Records excerpted from a collection:

━━━━━━━━━━

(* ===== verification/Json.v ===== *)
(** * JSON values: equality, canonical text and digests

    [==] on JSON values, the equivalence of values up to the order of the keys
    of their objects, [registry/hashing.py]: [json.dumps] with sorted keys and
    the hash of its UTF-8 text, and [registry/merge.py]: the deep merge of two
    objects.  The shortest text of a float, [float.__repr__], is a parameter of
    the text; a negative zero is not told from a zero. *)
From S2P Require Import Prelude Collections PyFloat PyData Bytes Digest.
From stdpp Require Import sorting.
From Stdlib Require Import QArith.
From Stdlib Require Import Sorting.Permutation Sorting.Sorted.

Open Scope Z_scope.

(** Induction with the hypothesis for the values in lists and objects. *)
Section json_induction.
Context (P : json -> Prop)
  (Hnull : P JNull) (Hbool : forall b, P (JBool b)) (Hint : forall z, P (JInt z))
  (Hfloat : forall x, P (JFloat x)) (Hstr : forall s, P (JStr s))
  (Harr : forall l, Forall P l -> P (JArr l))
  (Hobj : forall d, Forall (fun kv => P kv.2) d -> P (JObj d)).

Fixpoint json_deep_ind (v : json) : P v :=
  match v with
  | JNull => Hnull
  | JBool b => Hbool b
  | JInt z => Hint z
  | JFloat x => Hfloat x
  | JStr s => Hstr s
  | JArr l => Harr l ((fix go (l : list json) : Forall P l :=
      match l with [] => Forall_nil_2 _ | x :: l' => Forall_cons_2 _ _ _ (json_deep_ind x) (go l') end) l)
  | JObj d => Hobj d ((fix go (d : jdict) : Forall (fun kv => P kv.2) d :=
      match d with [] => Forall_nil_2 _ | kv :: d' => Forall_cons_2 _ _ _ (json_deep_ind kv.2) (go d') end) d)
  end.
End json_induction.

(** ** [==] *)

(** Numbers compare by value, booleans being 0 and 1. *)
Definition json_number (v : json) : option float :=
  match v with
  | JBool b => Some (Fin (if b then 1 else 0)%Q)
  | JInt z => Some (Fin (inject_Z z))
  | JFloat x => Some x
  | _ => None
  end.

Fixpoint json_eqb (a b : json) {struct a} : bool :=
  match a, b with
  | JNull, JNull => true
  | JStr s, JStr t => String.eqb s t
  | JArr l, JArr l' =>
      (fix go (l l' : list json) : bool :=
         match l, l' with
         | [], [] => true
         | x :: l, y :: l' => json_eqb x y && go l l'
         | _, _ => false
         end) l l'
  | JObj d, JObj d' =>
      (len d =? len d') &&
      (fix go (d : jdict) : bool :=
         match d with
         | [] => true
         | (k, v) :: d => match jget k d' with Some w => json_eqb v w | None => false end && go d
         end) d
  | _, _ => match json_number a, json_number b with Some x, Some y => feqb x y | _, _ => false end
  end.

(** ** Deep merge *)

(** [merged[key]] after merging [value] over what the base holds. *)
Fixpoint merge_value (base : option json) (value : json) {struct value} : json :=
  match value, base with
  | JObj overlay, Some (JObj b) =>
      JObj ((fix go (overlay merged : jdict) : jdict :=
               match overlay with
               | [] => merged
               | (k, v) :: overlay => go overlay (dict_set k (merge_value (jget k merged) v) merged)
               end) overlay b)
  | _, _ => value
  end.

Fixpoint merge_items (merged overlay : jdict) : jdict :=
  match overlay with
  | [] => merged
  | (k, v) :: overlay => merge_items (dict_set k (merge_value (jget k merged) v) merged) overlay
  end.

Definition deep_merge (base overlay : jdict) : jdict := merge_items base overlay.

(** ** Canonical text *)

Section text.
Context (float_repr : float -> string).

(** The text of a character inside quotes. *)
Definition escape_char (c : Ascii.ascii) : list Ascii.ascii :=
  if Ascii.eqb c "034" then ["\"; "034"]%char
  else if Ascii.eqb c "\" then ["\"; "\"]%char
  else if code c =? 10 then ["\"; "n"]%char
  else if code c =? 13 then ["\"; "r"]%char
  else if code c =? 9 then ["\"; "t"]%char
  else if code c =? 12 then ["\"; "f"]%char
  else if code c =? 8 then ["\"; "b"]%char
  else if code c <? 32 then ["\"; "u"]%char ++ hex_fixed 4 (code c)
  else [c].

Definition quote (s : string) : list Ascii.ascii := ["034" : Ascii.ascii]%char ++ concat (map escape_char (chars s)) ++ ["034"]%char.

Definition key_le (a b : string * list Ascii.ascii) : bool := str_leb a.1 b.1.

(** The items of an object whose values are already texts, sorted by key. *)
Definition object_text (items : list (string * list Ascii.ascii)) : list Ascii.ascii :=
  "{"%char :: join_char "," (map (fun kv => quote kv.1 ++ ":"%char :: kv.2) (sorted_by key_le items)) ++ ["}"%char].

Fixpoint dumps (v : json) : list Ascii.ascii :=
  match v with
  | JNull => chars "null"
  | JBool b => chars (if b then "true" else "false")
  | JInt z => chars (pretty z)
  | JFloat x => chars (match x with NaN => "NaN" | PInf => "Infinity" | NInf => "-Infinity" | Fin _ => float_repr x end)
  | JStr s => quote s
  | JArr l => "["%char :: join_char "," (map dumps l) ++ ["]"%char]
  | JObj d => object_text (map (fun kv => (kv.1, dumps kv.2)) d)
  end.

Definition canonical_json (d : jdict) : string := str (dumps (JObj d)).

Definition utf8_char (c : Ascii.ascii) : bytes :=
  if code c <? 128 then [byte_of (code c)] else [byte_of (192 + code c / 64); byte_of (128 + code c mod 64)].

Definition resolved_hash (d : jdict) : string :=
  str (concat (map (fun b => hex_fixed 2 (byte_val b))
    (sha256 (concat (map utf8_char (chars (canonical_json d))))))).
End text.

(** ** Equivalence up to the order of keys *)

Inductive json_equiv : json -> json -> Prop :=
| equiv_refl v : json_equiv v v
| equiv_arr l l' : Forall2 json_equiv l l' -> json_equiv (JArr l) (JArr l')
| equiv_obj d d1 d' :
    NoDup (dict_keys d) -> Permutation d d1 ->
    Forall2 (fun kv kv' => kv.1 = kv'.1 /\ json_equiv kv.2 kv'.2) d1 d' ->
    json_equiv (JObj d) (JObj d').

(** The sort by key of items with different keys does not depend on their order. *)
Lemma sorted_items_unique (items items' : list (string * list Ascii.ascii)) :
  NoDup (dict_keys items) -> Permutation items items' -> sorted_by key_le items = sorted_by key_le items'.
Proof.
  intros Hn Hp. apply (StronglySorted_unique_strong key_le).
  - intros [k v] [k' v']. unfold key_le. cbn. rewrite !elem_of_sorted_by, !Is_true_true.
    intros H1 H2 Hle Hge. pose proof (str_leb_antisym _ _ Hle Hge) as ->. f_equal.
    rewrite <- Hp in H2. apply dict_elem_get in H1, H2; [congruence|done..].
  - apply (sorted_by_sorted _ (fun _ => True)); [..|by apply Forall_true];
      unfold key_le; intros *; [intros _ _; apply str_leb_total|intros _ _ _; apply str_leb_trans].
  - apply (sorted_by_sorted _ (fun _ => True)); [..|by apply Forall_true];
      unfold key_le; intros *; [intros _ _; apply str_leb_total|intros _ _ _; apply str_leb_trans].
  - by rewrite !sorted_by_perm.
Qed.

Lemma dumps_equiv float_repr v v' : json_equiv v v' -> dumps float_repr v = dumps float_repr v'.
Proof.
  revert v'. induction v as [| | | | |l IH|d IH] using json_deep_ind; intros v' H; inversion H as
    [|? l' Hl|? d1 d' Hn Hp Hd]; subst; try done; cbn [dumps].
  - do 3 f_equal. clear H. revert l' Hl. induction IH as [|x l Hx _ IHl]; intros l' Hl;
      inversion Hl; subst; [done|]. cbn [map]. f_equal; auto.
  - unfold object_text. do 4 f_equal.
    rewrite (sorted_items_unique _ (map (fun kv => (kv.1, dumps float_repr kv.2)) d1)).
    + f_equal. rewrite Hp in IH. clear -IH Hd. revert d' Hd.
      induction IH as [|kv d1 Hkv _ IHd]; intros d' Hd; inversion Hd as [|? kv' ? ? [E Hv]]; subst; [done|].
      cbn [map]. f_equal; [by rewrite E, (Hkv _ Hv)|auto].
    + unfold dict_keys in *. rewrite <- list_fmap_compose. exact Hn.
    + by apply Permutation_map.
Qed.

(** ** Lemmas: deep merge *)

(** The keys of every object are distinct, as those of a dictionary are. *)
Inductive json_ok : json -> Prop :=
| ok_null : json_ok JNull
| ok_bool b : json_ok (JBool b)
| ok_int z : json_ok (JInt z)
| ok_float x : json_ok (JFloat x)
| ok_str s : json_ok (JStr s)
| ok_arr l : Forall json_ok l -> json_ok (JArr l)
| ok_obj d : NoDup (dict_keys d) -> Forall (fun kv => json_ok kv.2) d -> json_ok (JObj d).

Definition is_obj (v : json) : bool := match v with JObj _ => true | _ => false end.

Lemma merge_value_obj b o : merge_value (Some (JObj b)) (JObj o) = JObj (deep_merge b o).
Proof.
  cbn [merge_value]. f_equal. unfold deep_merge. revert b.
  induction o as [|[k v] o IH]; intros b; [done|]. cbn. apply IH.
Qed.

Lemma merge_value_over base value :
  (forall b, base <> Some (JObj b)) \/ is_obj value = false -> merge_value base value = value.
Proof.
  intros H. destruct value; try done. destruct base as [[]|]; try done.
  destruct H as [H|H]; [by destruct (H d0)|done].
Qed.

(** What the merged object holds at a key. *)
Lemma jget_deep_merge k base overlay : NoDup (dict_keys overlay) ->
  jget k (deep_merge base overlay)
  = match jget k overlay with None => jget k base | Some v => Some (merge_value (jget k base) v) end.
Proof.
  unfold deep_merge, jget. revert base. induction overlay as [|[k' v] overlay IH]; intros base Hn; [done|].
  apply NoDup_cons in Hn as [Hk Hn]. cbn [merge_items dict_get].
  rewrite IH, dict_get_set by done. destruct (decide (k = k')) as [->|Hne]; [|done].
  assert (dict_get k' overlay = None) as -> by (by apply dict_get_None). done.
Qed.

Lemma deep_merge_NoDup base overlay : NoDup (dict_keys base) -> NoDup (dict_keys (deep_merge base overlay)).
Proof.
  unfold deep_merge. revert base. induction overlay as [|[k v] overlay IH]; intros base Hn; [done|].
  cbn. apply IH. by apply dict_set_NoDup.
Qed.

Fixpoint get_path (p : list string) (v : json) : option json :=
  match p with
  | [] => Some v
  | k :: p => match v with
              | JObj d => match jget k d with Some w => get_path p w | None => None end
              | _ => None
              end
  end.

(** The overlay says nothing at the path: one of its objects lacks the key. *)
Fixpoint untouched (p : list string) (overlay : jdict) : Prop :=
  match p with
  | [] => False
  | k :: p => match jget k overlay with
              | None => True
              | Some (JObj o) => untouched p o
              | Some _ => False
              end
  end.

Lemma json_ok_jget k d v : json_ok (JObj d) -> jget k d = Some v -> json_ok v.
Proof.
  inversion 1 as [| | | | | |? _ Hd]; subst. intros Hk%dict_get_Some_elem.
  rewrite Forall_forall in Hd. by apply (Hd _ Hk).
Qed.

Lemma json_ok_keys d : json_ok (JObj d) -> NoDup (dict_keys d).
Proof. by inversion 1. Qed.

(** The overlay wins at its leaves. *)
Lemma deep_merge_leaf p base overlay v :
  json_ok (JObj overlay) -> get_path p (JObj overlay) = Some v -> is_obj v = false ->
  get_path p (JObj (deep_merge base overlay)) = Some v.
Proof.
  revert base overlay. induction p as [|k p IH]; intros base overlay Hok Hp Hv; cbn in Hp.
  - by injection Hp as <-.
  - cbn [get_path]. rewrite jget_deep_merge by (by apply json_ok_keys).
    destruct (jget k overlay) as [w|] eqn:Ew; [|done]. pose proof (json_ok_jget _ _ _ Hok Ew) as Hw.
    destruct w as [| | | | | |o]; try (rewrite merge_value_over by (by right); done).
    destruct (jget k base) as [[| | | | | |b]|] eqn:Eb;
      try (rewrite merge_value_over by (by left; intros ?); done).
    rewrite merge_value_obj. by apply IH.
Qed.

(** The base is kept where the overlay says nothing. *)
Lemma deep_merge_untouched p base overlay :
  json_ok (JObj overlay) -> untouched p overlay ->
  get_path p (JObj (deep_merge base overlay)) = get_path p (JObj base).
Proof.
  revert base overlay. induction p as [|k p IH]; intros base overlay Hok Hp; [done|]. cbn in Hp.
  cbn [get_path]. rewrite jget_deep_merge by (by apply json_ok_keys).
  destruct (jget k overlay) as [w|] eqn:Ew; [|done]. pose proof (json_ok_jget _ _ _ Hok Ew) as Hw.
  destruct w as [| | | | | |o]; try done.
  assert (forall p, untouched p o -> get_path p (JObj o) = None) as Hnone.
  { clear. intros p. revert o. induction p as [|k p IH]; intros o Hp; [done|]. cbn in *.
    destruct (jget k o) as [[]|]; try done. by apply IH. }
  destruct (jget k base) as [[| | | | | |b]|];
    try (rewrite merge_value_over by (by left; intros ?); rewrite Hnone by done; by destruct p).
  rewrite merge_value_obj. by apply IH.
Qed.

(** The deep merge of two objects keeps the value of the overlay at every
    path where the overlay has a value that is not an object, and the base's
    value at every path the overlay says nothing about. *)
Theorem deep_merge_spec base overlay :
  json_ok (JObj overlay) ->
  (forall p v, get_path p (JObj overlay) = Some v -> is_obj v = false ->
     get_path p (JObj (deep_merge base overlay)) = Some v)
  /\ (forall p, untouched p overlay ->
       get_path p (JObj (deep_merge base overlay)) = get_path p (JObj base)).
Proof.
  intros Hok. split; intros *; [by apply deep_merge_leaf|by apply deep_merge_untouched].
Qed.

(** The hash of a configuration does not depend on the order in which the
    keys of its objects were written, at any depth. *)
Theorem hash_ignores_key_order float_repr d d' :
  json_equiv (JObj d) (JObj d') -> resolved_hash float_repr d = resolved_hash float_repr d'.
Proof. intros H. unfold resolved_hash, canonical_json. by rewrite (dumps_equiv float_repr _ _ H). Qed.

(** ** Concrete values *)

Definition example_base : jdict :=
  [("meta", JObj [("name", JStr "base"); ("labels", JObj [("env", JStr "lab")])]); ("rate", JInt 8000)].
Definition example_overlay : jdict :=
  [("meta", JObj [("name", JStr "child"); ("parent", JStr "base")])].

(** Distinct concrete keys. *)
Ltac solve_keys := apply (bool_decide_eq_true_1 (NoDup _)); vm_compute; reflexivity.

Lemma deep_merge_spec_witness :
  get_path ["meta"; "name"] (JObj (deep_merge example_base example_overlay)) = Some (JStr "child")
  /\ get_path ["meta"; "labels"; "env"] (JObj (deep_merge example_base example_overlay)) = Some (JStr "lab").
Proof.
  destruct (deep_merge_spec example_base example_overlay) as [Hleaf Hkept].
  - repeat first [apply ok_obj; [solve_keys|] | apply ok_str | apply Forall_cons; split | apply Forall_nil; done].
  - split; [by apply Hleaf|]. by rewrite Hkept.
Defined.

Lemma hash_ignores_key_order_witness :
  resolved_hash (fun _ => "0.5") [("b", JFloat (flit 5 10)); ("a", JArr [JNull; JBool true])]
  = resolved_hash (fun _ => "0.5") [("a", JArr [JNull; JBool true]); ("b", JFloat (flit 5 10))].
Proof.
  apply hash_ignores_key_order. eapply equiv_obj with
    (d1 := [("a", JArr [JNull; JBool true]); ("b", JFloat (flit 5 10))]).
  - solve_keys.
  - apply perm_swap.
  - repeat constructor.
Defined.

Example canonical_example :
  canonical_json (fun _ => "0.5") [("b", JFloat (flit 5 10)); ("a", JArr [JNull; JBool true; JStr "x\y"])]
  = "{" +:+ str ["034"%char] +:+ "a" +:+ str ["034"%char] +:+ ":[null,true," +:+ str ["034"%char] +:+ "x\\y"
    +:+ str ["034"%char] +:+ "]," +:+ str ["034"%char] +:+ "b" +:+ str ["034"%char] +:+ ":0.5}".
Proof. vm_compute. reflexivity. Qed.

━━━━━━━━━━

## What you should do
Using the data above, extract exactly the lines from the one that holds "Fixpoint merge_value (base" to the one that holds "overlay => go", both ends included, and no others.

## Answer to this task
Fixpoint merge_value (base : option json) (value : json) {struct value} : json :=
  match value, base with
  | JObj overlay, Some (JObj b) =>
      JObj ((fix go (overlay merged : jdict) : jdict :=
               match overlay with
               | [] => merged
               | (k, v) :: overlay => go overlay (dict_set k (merge_value (jget k merged) v) merged)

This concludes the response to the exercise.